WHAT THE TASK REQUIRES: Please repeat only the stretch of records running from the first line through the line that contains "Lemma replace_ok (y".

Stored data

Lemma add_days_0 : add_days t 0 = Ret t.
Proof.
  pose proof toordinal_range as Hr.
  destruct valid_fields as (_ & Hm & Hd & _).
  rewrite (add_days_ord t 0 (dt_year t) (dt_month t) (dt_day t)).
  - destruct t; reflexivity.
  - lia.
  - rewrite Z.add_0_r. now apply ord2ymd_ymd2ord.
Qed.

Lemma add_days_1 :
  toordinal t + 1 <= MAXORDINAL -> add_days t 1 = Ret (roll_day t).
Proof.
  intros Hr. pose proof toordinal_range as Hr'.
  destruct valid_fields as (_ & Hm & Hd & _).
  pose proof (next_day_spec _ _ _ Hm Hd) as Hn. unfold roll_day.
  destruct (next_day _ _ _) as [[y' m'] d']. destruct Hn as (Hm' & Hd' & Ho).
  apply add_days_ord; [lia|].
  unfold toordinal. rewrite <- Ho. now apply ord2ymd_ymd2ord.
Qed.

(** Adding days within the calendar gives the date of the new ordinal. *)
Lemma add_days_valid (n : Z) :
  1 <= toordinal t + n <= MAXORDINAL ->
  exists y m d,
    add_days t n = Ret (with_date t y m d) /\
    valid_datetime (with_date t y m d) = true /\
    ymd2ord y m d = toordinal t + n.
Proof.
  intros Hr. pose proof (ord2ymd_valid _ Hr) as Ho.
  destruct (ord2ymd (toordinal t + n)) as [[y m] d] eqn:E.
  destruct Ho as [Hd Heq]. exists y, m, d. split; [|split].
  - now apply add_days_ord.
  - destruct valid_fields as (_ & _ & _ & Ht).
    apply valid_datetime_iff. simpl. now split.
  - exact Heq.
Qed.

Lemma replace_ok (y m d : Z) (ho mio : option Z) :
  1 <= y <= 9999 -> 1 <= m <= 12 -> 1 <= d <= days_in_month y m ->
  0 <= default ho (dt_hour t) <= 23 ->
  0 <= default mio (dt_minute t) <= 59 ->
  replace t y m d ho mio =
  Ret (with_time (with_date t y m d)
         (default ho (dt_hour t)) (default mio (dt_minute t))) /\
  valid_datetime (with_time (with_date t y m d)
         (default ho (dt_hour t)) (default mio (dt_minute t))) = true.
Proof.
  intros Hy Hm Hd Hh Hmi.
  destruct valid_fields as (_ & _ & _ & (_ & _ & Hs & Hus)).
  assert (Hv' : valid_datetime (with_time (with_date t y m d)
         (default ho (dt_hour t)) (default mio (dt_minute t))) = true).
  { apply valid_datetime_iff. simpl. split.
    - apply valid_date_iff. tauto.
    - unfold valid_time. tauto. }
  split; [|exact Hv'].
  unfold replace. unfold with_time, with_date in Hv'. simpl in Hv'.
  rewrite Hv'. reflexivity.
Qed.

End ValidDatetime.

(** The ordinal is monotone for the order of [datetime]. *)
Lemma dt_le_toordinal (a b : datetime) :
  valid_datetime a = true -> valid_datetime b = true ->
  dt_le a b = true -> toordinal a <= toordinal b.
Proof.
  intros Ha Hb Hle.
  destruct (valid_fields a Ha) as (_ & Hma & Hda & _).
  destruct (valid_fields b Hb) as (_ & Hmb & Hdb & _).
  apply ymd2ord_lex; try assumption.
  unfold dt_le, dt_key in Hle. simpl in Hle |- *.
  destruct (dt_year a <? dt_year b); [reflexivity|].
  destruct (dt_year a =? dt_year b); [|discriminate]. simpl in *.
  destruct (dt_month a <? dt_month b); [reflexivity|].
  destruct (dt_month a =? dt_month b); [|discriminate]. simpl in *.
  destruct (dt_day a <? dt_day b); [reflexivity|].
  destruct (dt_day a =? dt_day b); [|discriminate]. reflexivity.
Qed.

(** ** Adding a [relativedelta] to a valid datetime *)

Section Radd.

Variable t : datetime.
Hypothesis Hv : valid_datetime t = true.
(** [result.result || 'Code executed successfully'] *)
Definition result_text (execution : ReplMessage) : string :=
  match result execution with
  | Some r => or_else r "Code executed successfully"
  | None => "Code executed successfully"
  end.

(** Its handler, which leaves the session alone and talks to the REPL. *)
Definition evaluatePlaywright (params : option Dispatch.Json) (sh : Shell)
    : outcome Dispatch.CallToolResult * Shell :=
  match Dispatch.parse evaluatePlaywrightSchema params with
  | Threw e => (Threw e, sh)
  | Returned validatedParams =>
      match replHealhCheck sh with
      | (Threw e, sh') => (Threw e, sh')
      | (Returned _, sh') =>
          let (execution, sh'') :=
            executePlaywrightCode (Dispatch.str validatedParams "code") default_timeout sh' in
          (Returned (Dispatch.plain (result_text execution)), sh'')
      end
  end.

(** *** Observations on strings *)

(** Every double quote of [s] stands right after a backslash. *)
Fixpoint quotes_escaped (after_backslash : bool) (s : string) : bool :=
  match s with
  | EmptyString => true
  | String c s' =>
      (if Ascii.eqb c quote_char then after_backslash else true)
      && quotes_escaped (Ascii.eqb c backslash) s'
  end.

(** Character [c] occurs in [s]. *)
Fixpoint occurs (c : ascii) (s : string) : bool :=
  match s with
  | EmptyString => false
  | String c' s' => Ascii.eqb c' c || occurs c s'
  end.

(** [{body}] *)
Definition braces (body : string) : string :=
  String open_brace (body +:+ String close_brace EmptyString).

(** *** Shells used in examples *)

Definition ETIMEDOUT : Thrown := Err "Error" "spawnSync /bin/sh ETIMEDOUT".

(** No REPL is there to answer. *)
Definition down : Shell :=
  {| executed := []; execSync := fun _ => Some ETIMEDOUT;
     readReplMessage := fun _ => Threw ETIMEDOUT; Date_now := fun _ => 0%Z |}.
(** * Sentiment-classification experiments: a verified model of [main.py] and [rf.py]

    The development embeds the experiment scripts of the repository:
    - [rf.py]   : the single-model pipeline builder [create_text_pipeline];
    - [main.py] : [train_model], [compute_metrics], [evaluate_model] and the
                  driver [run_experiments].

    Python floats are IEEE binary64 numbers and are modelled by Rocq's
    primitive floats; numpy integer counts are modelled by [Z]; Python
    dictionaries by insertion-ordered association lists; exceptions by
    [option]; the wall clock by a counter threaded through a small
    state-and-error monad.  The scikit-learn functions the scripts call are
    modelled after the library's documented behaviour in [Module Sklearn]. *)

From Stdlib Require Import ZArith List String Ascii Bool Floats Lia.
From Stdlib Require Import DecimalString Permutation Sorted.
Import ListNotations.

Set Warnings "-inexact-float".

Local Open Scope Z_scope.

(* ================================================================== *)
(** ** Python values, strings and dictionaries *)

Module Py.

(** [str.lower] and [str.upper] on ASCII text (the configuration names of
    the scripts are ASCII; bytes outside [A-Za-z] are left unchanged). *)
Definition lower_char (c : ascii) : ascii :=
  let n := nat_of_ascii c in
  if ((65 <=? n) && (n <=? 90))%nat then ascii_of_nat (n + 32) else c.

Definition upper_char (c : ascii) : ascii :=
  let n := nat_of_ascii c in
  if ((97 <=? n) && (n <=? 122))%nat then ascii_of_nat (n - 32) else c.
(** [arr.slice(0, n)] *)
Definition slice0 {A : Type} (n : nat) (arr : list A) : list A := firstn n arr.

(** The values an API reply can hold once parsed, and [undefined]. *)
#[warnings="-register-all"]
Inductive Value : Type :=
  | VUndefined
  | VNull
  | VBool (b : bool)
  | VNumber (x : Q)
  | VString (s : jsstring)
  | VArray (items : list Value)
  | VObject (fields : list (jsstring * Value)).

(** Evaluation that may throw. *)
Inductive Result (A : Type) : Type :=
  | Ok (a : A)
  | Throw.
Arguments Ok {A} a.
Arguments Throw {A}.

Definition rbind {A B : Type} (r : Result A) (k : A -> Result B) : Result B :=
  match r with
  | Ok a => k a
  | Throw => Throw
  end.

Fixpoint lookup_field (fields : list (jsstring * Value)) (k : jsstring) : Value :=
  match fields with
  | [] => VUndefined
  | (k', v) :: rest => if jsstring_eqb k' k then v else lookup_field rest k
  end.

(** [v.name] for one of the names [candidates], [content], [parts], [text]:
    a TypeError on [undefined] and [null]; the field of an object, and
    [undefined] where there is none and on every other kind of value. *)
Definition prop (v : Value) (name : jsstring) : Result Value :=
  match v with
  | VUndefined | VNull => Throw
  | VObject fields => Ok (lookup_field fields name)
  | _ => Ok VUndefined
  end.

(** [v[0]] *)
Definition index0 (v : Value) : Result Value :=
  match v with
  | VUndefined | VNull => Throw
  | VArray items => Ok (match items with [] => VUndefined | x :: _ => x end)
  | VString s => Ok (match s with [] => VUndefined | c :: _ => VString [c] end)
  | VObject fields => Ok (lookup_field fields (js "0"))
  | _ => Ok VUndefined
  end.

(** JavaScript truthiness. *)
Definition truthy (v : Value) : bool :=
  match v with
  | VUndefined | VNull => false
  | VBool b => b
  | VNumber x => negb (Qeq_bool x 0)
  | VString s => match s with [] => false | _ => true end
  | VArray _ | VObject _ => true
  end.

(** What [fetch] and the reading of the reply's body come to. *)
Inductive FetchOutcome : Type :=
  | FetchRejected                              (* no reply: [fetch] rejects *)
  | HttpError (status : N)                     (* a reply with [ok] false *)
  | HttpOkInvalidBody                          (* [response.json()] rejects *)
  | HttpOk (data : Value).                     (* [ok], and the parsed body *)

(* ------------------------------------------------------------------ *)
(** ** The outside world and the effect monad *)

Record World : Type := mkWorld {
  randoms : nat -> R;           (* results of the coming calls of Math.random() *)
  clock   : nat -> R;           (* results of the coming calls of Date.now(), ms *)
  uuids   : nat -> string;      (* results of the coming calls of uuidv4() *)
  fetches : nat -> FetchOutcome (* outcomes of the coming calls of fetch *)
}.

Definition M (A : Type) : Type := World -> A * World.

Definition ret {A : Type} (a : A) : M A := fun w => (a, w).

Definition bind {A B : Type} (m : M A) (k : A -> M B) : M B :=
  fun w => let (a, w') := m w in k a w'.

Declare Scope m_scope.
Delimit Scope m_scope with m.
Notation "x <- m ;; k" := (bind m (fun x => k))
  (at level 61, m at next level, right associativity) : m_scope.
Notation "' pat <- m ;; k" := (bind m (fun x => match x with pat => k end))
  (at level 61, pat pattern, m at next level, right associativity) : m_scope.
Local Open Scope m_scope.

Definition tail {A : Type} (f : nat -> A) : nat -> A := fun n => f (S n).

(** [Math.random()] *)
Definition Math_random : M R :=
  fun w => (randoms w O, mkWorld (tail (randoms w)) (clock w) (uuids w) (fetches w)).

(** [Date.now()], and the time value of [new Date()] *)
Definition Date_now : M R :=
  fun w => (clock w O, mkWorld (randoms w) (tail (clock w)) (uuids w) (fetches w)).

(** [uuidv4()] *)
Definition uuidv4 : M string :=
  fun w => (uuids w O, mkWorld (randoms w) (clock w) (tail (uuids w)) (fetches w)).

(** [fetch(...)] followed by the reading of the body *)
Definition fetch : M FetchOutcome :=
  fun w => (fetches w O, mkWorld (randoms w) (clock w) (uuids w) (tail (fetches w))).

(** Monadic [Array.prototype.map]: the callback runs on the elements from
    left to right. *)
Fixpoint mapM {A B : Type} (f : A -> M B) (l : list A) : M (list B) :=
  match l with
  | [] => ret []
  | x :: xs => y <- f x ;; ys <- mapM f xs ;; ret (y :: ys)
  end.

(** [Math.floor], as an integer. *)
Definition Math_floor (x : R) : Z := Int_part x.

(** The time value kept by [new Date(x)]: [x] truncated towards zero. *)
Definition new_Date (x : R) : R :=
  if Rle_dec 0 x then IZR (Int_part x) else - IZR (Int_part (- x)).

(* ------------------------------------------------------------------ *)
(** ** data/models.ts *)

Inductive SensorType : Type :=
  | st_temperature | st_pressure | st_flow | st_power
  | st_vibration | st_ph | st_humidity.

Record SensorReading : Type := mkSensorReading {
  sr_timestamp : R;
  sensor_id    : string;
  sr_value     : R;
  unit         : string;
  sr_location  : string;
  sensor_type  : SensorType
}.

Record ProcessParameters : Type := mkProcessParameters {
  pp_timestamp          : R;
  kiln_temperature      : R;
  kiln_pressure         : R;
  raw_mill_power        : R;
  cement_mill_power     : R;
  production_rate       : R;
  energy_consumption    : R;
  alternative_fuel_rate : R;
  raw_meal_flow         : R;
  cement_fineness       : R;
  clinker_temperature   : R;
  exhaust_fan_speed     : R;
  preheater_temperature : R
}.

Record ChemicalComposition : Type := mkChemicalComposition {
  c3s : R; c2s : R; c3a : R; c4af : R; so3 : R; free_lime : R
}.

EXERCISE RESULT:
Lemma add_days_0 : add_days t 0 = Ret t.
Proof.
  pose proof toordinal_range as Hr.
  destruct valid_fields as (_ & Hm & Hd & _).
  rewrite (add_days_ord t 0 (dt_year t) (dt_month t) (dt_day t)).
  - destruct t; reflexivity.
  - lia.
  - rewrite Z.add_0_r. now apply ord2ymd_ymd2ord.
Qed.

Lemma add_days_1 :
  toordinal t + 1 <= MAXORDINAL -> add_days t 1 = Ret (roll_day t).
Proof.
  intros Hr. pose proof toordinal_range as Hr'.
  destruct valid_fields as (_ & Hm & Hd & _).
  pose proof (next_day_spec _ _ _ Hm Hd) as Hn. unfold roll_day.
  destruct (next_day _ _ _) as [[y' m'] d']. destruct Hn as (Hm' & Hd' & Ho).
  apply add_days_ord; [lia|].
  unfold toordinal. rewrite <- Ho. now apply ord2ymd_ymd2ord.
Qed.

(** Adding days within the calendar gives the date of the new ordinal. *)
Lemma add_days_valid (n : Z) :
  1 <= toordinal t + n <= MAXORDINAL ->
  exists y m d,
    add_days t n = Ret (with_date t y m d) /\
    valid_datetime (with_date t y m d) = true /\
    ymd2ord y m d = toordinal t + n.
Proof.
  intros Hr. pose proof (ord2ymd_valid _ Hr) as Ho.
  destruct (ord2ymd (toordinal t + n)) as [[y m] d] eqn:E.
  destruct Ho as [Hd Heq]. exists y, m, d. split; [|split].
  - now apply add_days_ord.
  - destruct valid_fields as (_ & _ & _ & Ht).
    apply valid_datetime_iff. simpl. now split.
  - exact Heq.
Qed.

Lemma replace_ok (y m d : Z) (ho mio : option Z) :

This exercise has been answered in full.